Dataset items:
* * * * * * * * *

(* ===== verification/CacheBust.v ===== *)
(** * CacheBust: the versioned URLs of the [minify:html] task

    [src/gulpfile.js], lines 76-89 and 164-184. [getTimestamp] prints
    the date of the build as [year-MM-DD-hh-mm-ss]; [minify:html]
    rewrites the three asset references of the markup,
    [style.min.css?v=...], [libraries.min.js?v=...] and
    [main.min.js?v=...], with [String.prototype.replace] and the global
    regular expressions of lines 172-174, so that browsers fetch the
    new assets instead of their cached copies.

    - [JsDate] is the [new Date()] of line 77, through its six getters;
      [pad2] is [('0' + n).slice(-2)].
    - [rx_of] reads the source of a RegExp literal into atoms: a literal
      character, [.] (any character but a line terminator) and the group
      [[0-9]*] in parentheses; [match_at] is the backtracking matcher of those
      atoms, [rx_replace] the global replace, which scans left to right
      and skips what a match consumed (a skip counter, as
      [Utils.rx_replace] does).

    The theorems: the timestamp reads back as the date (so two builds in
    different seconds write different versions); the replacement is the
    leftmost, non-overlapping rewrite of a reference specification
    [replaced]; a reference with a numeric version is rewritten to the
    timestamp; a version written by this task is not a numeric version,
    so the task run on its own output keeps the old version's tail; the
    unescaped dots match any character. *)

From stdpp Require Import base list decidable.
From Stdlib Require Import ZArith String Ascii Lia.
From S2P Require Import Spec2Rocq Utils JsString.

Module CacheBust.
Import Utils JsString.

Local Open Scope string_scope.

(** ** [getTimestamp] (lines 76-89) *)

(** [new Date()] through the getters the code calls ([getMonth] counts
    from 0). *)
Record JsDate := mk_date {
  getFullYear : Z;
  getMonth : Z;
  getDate : Z;
  getHours : Z;
  getMinutes : Z;
  getSeconds : Z
}.

(** The ranges of the getters of a [Date] (a year is any integer). *)
Definition valid_date (d : JsDate) : bool :=
  (0 <=? getMonth d)%Z && (getMonth d <=? 11)%Z && (1 <=? getDate d)%Z && (getDate d <=? 31)%Z &&
  (0 <=? getHours d)%Z && (getHours d <=? 23)%Z && (0 <=? getMinutes d)%Z && (getMinutes d <=? 59)%Z &&
  (0 <=? getSeconds d)%Z && (getSeconds d <=? 59)%Z.

(** [String.prototype.slice(-2)]: from [max(length - 2, 0)] to the end. *)
Definition slice_neg2 (s : string) : string := substring (String.length s - 2) 2 s.

(** [('0' + n).slice(-2)] *)
Definition pad2 (n : Z) : string := slice_neg2 ("0" ++ js_int_string n).

Definition getTimestamp (now : JsDate) : string :=
  js_join "-"
    [js_int_string (getFullYear now); pad2 (getMonth now + 1); pad2 (getDate now);
     pad2 (getHours now); pad2 (getMinutes now); pad2 (getSeconds now)].

(** What follows the year in the timestamp. *)
Definition timestamp_tail (now : JsDate) : string :=
  String "-" (js_join "-"
    [pad2 (getMonth now + 1); pad2 (getDate now); pad2 (getHours now); pad2 (getMinutes now); pad2 (getSeconds now)]).

(** Reading a version back: six integers separated by dashes. *)
Definition parse_timestamp (s : string) : option (list Z) :=
  match read_ints "-" 6 s with
  | Some (l, EmptyString) => Some l
  | _ => None
  end.

(** ** The RegExp literals of lines 172-174 *)

(** The atoms the three literals use. *)
Inductive RxAtom :=
| RxChar (c : ascii)   (** a character, or an escaped one such as [\?] *)
| RxAny                (** [.] *)
| RxDigits.            (** the capturing group of [[0-9]*] *)

(** The source of a literal read into atoms. *)
Fixpoint rx_of (s : string) : list RxAtom :=
  match s with
  | EmptyString => []
  | String "\"%char (String c s') => RxChar c :: rx_of s'
  | String "."%char s' => RxAny :: rx_of s'
  | String "("%char (String "["%char (String "0"%char (String "-"%char (String "9"%char
      (String "]"%char (String "*"%char (String ")"%char s'))))))) => RxDigits :: rx_of s'
  | String c s' => RxChar c :: rx_of s'
  end.

(** [.] matches any character but a line terminator. *)
Definition is_line_terminator (c : ascii) : bool := Ascii.eqb c "010"%char || Ascii.eqb c "013"%char.

Definition is_digit (c : ascii) : bool := match digit_of c with Some _ => true | None => false end.

(** [[0-9]*] then [k]: greedy, it gives back digits when [k] fails. *)
Fixpoint digits_then (k : string -> option string) (s : string) : option string :=
  match s with
  | String c s' =>
      if is_digit c then
        match digits_then k s' with Some r => Some r | None => k s end
      else k s
  | EmptyString => k s
  end.

(** The match of [p] at the start of [s]: the rest of [s] after the
    match. *)
Fixpoint match_at (p : list RxAtom) (s : string) : option string :=
  match p with
  | [] => Some s
  | RxChar c :: p' =>
      match s with
      | String c' s' => if Ascii.eqb c c' then match_at p' s' else None
      | EmptyString => None
      end
  | RxAny :: p' =>
      match s with
      | String c' s' => if is_line_terminator c' then None else match_at p' s'
      | EmptyString => None
      end
  | RxDigits :: p' => digits_then (match_at p') s
  end.

(** [s.replace(/p/g, rep)] with a replacement without [$]: at each
    position the match, if any, is replaced, and the scan goes on after
    it ([skip] characters); after an empty match the character is
    copied. *)
Fixpoint rx_replace_go (p : list RxAtom) (rep : string) (skip : nat) (s : string) : string :=
  match s with
  | EmptyString =>
      match skip, match_at p EmptyString with
      | O, Some _ => rep
      | _, _ => EmptyString
      end
  | String a s' =>
      match skip with
      | S k => rx_replace_go p rep k s'
      | O =>
          match match_at p s with
          | Some r =>
              match String.length s - String.length r with
              | O => rep ++ String a (rx_replace_go p rep 0 s')
              | S n => rep ++ rx_replace_go p rep n s'
              end
          | None => String a (rx_replace_go p rep 0 s')
          end
      end
  end.

Definition rx_replace (p : list RxAtom) (rep : string) (s : string) : string := rx_replace_go p rep 0 s.

(** ** [minify:html] (lines 164-184) *)

(** The three versioned assets, in the order of the replacements. *)
Inductive Asset := StyleCss | LibrariesJs | MainJs.

#[export] Instance Asset_eq_dec : EqDecision Asset.
Proof. solve_decision. Defined.

Definition asset_url (a : Asset) : string :=
  match a with
  | StyleCss => "style.min.css?v="
  | LibrariesJs => "libraries.min.js?v="
  | MainJs => "main.min.js?v="
  end.

Definition asset_rx (a : Asset) : list RxAtom :=
  match a with
  | StyleCss => rx_of "style.min.css\?v=([0-9]*)"
  | LibrariesJs => rx_of "libraries.min.js\?v=([0-9]*)"
  | MainJs => rx_of "main.min.js\?v=([0-9]*)"
  end.

(** [.pipe(replace(/.../g, '...?v=' + timestamp))] *)
Definition version_asset (timestamp : string) (a : Asset) (html : string) : string :=
  rx_replace (asset_rx a) (asset_url a ++ timestamp) html.

(** The three replacements of lines 172-174, in order. *)
Definition cache_bust (timestamp html : string) : string :=
  version_asset timestamp MainJs (version_asset timestamp LibrariesJs (version_asset timestamp StyleCss html)).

* * * * * * * * *

> **How to complete this task**: The requested lines run from the one with "Definition asset_url (a" through the last line of the records. Return them exactly.

> **Exercise solution**:
Definition asset_url (a : Asset) : string :=
  match a with
  | StyleCss => "style.min.css?v="
  | LibrariesJs => "libraries.min.js?v="
  | MainJs => "main.min.js?v="
  end.

Definition asset_rx (a : Asset) : list RxAtom :=
  match a with
  | StyleCss => rx_of "style.min.css\?v=([0-9]*)"
  | LibrariesJs => rx_of "libraries.min.js\?v=([0-9]*)"
  | MainJs => rx_of "main.min.js\?v=([0-9]*)"
  end.

(** [.pipe(replace(/.../g, '...?v=' + timestamp))] *)
Definition version_asset (timestamp : string) (a : Asset) (html : string) : string :=
  rx_replace (asset_rx a) (asset_url a ++ timestamp) html.

(** The three replacements of lines 172-174, in order. *)
Definition cache_bust (timestamp html : string) : string :=
  version_asset timestamp MainJs (version_asset timestamp LibrariesJs (version_asset timestamp StyleCss html)).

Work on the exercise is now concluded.